• [WHAT YOU NEED TO DO]:
Check every line of the entries for the string "before" and return the ones that contain it.

• [DATA EXTRACTS]:
****************************************

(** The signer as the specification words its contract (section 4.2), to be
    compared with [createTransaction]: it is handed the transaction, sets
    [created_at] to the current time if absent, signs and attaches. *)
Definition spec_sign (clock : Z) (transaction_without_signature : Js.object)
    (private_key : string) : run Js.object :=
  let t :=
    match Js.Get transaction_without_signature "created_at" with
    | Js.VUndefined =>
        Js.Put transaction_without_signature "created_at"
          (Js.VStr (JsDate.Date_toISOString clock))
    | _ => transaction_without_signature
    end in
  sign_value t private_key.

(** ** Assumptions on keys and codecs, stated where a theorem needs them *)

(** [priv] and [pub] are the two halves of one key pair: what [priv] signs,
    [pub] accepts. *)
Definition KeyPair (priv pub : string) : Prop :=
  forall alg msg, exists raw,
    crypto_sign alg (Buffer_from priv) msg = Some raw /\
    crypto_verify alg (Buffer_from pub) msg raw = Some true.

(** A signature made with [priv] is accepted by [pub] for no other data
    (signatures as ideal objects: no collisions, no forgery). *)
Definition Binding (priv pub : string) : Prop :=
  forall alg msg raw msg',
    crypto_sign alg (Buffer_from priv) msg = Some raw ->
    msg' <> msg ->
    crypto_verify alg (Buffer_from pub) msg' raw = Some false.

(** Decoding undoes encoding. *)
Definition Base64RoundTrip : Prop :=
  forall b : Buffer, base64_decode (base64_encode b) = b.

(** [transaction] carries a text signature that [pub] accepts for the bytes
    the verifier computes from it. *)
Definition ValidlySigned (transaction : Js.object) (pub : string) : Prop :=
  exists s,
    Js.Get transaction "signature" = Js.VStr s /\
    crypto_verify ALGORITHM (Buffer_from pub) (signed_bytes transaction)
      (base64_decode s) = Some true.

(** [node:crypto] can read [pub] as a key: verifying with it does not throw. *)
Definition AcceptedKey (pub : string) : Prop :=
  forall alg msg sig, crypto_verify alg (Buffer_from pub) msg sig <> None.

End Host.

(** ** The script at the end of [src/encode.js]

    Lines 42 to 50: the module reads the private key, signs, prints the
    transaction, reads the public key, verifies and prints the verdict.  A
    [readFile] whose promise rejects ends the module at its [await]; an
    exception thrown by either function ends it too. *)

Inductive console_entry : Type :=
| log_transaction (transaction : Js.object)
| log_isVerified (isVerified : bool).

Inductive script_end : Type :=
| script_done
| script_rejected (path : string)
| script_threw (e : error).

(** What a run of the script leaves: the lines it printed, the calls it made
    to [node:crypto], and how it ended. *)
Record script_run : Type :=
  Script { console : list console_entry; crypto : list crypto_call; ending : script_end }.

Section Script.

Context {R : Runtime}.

****************************************

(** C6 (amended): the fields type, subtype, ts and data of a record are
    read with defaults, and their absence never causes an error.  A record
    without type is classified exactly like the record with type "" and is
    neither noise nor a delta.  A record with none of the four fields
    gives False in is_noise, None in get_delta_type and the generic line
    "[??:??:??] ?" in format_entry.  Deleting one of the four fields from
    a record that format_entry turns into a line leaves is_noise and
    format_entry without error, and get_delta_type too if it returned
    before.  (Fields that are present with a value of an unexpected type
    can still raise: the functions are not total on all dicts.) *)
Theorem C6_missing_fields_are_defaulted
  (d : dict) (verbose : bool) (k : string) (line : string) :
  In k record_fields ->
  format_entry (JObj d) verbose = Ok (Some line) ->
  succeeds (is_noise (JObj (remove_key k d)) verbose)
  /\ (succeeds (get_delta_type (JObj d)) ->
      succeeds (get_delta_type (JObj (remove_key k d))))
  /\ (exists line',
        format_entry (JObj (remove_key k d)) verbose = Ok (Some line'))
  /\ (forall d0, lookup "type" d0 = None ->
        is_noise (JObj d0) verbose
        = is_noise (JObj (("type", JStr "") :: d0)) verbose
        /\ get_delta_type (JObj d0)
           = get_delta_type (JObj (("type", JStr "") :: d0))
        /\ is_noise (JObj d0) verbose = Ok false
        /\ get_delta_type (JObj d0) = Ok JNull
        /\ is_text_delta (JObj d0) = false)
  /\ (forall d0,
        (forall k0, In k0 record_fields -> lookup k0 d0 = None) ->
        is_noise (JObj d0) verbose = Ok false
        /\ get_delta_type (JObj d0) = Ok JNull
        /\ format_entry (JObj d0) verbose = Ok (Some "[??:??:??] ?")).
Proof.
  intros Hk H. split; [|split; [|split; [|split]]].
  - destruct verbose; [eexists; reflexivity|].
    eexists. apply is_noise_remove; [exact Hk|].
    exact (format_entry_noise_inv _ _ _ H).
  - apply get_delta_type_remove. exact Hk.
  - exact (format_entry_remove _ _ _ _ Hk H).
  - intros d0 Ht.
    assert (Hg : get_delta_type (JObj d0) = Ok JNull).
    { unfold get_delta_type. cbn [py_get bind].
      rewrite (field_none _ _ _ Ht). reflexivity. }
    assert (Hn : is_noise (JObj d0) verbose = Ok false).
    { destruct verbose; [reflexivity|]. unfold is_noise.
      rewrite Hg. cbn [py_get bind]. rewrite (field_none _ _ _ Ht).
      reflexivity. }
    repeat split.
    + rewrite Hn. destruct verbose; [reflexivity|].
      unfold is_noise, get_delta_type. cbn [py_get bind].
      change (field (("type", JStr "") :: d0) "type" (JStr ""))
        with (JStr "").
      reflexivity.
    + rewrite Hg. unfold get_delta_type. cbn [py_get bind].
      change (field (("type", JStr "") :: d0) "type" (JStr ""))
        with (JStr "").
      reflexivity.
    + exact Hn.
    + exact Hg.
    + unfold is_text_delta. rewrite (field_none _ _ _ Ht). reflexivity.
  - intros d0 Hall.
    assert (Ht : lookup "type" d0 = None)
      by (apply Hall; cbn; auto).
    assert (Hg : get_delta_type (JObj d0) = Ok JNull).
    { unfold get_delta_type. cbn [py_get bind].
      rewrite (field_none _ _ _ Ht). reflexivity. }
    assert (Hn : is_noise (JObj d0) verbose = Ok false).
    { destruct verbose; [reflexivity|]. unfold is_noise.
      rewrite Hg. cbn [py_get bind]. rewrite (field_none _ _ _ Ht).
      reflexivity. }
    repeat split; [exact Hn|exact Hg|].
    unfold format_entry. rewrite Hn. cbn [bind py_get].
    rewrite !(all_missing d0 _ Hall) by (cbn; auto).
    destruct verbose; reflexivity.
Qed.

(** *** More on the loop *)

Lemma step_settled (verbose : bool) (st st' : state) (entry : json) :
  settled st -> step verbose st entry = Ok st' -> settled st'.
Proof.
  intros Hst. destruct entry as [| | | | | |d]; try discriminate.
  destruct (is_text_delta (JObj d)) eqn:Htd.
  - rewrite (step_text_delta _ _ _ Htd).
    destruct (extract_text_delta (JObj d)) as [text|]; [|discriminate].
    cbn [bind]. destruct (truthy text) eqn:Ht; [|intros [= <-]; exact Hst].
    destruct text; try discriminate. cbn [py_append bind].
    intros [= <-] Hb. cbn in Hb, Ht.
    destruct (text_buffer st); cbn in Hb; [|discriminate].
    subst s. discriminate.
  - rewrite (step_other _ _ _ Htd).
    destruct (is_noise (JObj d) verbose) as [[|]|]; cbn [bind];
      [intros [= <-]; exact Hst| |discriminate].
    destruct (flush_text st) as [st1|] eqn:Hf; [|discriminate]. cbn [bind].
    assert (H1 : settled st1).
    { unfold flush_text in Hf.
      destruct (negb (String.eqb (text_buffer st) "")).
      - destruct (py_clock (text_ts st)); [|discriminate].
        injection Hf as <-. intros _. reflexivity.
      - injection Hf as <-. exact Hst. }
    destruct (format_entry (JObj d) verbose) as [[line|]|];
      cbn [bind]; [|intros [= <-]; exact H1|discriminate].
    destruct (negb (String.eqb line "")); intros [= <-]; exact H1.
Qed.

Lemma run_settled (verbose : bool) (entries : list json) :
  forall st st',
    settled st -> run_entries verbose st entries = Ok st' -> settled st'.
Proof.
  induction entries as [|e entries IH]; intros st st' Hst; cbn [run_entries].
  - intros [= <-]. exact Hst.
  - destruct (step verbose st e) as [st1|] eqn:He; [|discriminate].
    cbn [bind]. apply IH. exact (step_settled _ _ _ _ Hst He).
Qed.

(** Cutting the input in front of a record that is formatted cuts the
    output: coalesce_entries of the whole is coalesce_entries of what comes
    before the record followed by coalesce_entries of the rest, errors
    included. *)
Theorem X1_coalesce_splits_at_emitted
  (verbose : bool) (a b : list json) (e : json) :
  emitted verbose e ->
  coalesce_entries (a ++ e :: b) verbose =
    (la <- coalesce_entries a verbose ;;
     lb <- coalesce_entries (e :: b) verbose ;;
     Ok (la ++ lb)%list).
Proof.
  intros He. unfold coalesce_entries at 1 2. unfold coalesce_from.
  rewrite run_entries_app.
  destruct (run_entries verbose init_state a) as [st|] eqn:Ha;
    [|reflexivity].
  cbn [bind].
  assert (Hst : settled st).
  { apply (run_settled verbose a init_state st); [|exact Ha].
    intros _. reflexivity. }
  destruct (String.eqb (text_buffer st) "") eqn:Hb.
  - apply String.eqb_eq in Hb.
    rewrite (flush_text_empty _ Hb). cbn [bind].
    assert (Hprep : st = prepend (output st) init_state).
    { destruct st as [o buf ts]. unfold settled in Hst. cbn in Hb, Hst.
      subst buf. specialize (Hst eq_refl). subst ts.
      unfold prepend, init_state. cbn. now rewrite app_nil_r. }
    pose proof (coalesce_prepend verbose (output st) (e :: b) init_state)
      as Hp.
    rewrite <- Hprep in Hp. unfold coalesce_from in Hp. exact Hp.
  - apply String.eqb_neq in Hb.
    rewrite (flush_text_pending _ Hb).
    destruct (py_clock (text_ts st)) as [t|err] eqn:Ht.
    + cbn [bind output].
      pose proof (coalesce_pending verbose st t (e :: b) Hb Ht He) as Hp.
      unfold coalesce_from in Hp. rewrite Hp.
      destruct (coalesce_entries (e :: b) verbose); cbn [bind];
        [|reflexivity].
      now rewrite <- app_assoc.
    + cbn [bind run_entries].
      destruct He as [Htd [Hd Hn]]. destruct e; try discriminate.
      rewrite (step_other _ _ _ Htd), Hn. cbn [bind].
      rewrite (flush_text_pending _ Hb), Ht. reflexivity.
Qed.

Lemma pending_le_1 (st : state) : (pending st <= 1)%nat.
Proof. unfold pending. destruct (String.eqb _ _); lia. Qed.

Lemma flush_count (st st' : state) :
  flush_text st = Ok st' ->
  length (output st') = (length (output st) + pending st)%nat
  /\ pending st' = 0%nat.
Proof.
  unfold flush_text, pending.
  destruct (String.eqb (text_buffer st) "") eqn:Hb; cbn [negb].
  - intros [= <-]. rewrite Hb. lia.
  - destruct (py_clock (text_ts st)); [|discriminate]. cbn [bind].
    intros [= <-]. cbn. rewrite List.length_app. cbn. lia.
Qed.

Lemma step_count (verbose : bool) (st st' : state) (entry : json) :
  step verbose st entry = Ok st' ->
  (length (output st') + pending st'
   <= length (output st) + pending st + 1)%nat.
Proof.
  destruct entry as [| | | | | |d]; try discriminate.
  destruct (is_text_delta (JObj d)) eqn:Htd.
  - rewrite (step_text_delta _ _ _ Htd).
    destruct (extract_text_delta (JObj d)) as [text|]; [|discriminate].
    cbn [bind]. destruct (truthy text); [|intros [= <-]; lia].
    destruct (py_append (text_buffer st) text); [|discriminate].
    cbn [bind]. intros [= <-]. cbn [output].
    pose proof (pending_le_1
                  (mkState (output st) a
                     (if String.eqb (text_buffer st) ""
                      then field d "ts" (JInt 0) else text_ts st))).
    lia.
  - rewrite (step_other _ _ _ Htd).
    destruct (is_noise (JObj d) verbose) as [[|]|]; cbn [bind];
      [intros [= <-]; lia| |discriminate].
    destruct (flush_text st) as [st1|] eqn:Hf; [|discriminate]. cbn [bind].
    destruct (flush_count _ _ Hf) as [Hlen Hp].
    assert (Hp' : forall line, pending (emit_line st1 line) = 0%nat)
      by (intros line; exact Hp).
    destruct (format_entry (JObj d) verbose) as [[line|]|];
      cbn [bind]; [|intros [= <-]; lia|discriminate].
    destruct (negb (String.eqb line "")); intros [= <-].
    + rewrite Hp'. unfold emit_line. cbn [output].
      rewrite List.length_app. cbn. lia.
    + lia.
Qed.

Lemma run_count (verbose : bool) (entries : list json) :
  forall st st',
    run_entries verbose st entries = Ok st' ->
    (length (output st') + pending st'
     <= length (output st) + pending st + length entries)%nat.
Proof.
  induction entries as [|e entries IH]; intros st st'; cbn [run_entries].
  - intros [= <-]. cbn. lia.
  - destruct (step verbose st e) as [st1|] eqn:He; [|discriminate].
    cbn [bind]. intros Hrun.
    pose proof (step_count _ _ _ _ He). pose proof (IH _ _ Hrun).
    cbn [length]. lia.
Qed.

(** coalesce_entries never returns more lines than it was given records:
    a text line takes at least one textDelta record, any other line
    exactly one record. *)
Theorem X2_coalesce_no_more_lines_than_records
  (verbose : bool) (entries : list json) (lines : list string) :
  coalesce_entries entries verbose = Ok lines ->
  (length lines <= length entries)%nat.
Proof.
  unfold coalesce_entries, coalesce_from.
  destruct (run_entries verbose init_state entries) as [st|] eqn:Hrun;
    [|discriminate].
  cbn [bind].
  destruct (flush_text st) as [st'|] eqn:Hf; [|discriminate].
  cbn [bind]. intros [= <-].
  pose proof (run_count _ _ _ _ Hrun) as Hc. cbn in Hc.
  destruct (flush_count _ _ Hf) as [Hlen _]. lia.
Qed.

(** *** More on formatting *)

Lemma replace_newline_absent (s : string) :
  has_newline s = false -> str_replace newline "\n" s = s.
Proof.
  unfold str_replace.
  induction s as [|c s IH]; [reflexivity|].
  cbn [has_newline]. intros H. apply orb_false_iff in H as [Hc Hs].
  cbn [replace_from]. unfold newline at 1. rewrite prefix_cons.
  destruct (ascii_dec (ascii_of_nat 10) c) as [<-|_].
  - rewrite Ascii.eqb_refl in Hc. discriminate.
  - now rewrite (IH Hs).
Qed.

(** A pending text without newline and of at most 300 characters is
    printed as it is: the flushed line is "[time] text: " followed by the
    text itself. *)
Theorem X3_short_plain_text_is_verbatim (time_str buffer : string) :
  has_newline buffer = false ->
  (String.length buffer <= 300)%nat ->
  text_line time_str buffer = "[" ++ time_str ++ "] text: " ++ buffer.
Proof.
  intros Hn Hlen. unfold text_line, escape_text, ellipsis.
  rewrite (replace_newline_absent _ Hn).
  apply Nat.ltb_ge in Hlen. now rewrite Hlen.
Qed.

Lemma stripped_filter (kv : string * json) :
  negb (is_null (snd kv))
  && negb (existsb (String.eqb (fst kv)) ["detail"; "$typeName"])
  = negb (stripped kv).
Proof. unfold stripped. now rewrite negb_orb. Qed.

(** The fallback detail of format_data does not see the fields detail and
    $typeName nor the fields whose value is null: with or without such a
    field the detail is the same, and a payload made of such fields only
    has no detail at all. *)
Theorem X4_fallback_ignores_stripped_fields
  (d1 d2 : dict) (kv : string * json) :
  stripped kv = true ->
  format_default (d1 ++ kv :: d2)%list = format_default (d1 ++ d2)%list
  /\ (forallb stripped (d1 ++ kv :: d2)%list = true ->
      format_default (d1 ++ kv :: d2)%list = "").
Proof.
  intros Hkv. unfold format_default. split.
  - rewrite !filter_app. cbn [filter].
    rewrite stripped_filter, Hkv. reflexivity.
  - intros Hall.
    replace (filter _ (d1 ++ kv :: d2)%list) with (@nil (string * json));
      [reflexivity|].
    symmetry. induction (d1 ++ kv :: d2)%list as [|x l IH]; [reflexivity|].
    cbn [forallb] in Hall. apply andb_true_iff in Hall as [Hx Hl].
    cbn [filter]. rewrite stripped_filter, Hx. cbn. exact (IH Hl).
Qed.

****************************************

• [ANSWER TO THIS PROBLEM]:
    before.  (Fields that are present with a value of an unexpected type
    before the record followed by coalesce_entries of the rest, errors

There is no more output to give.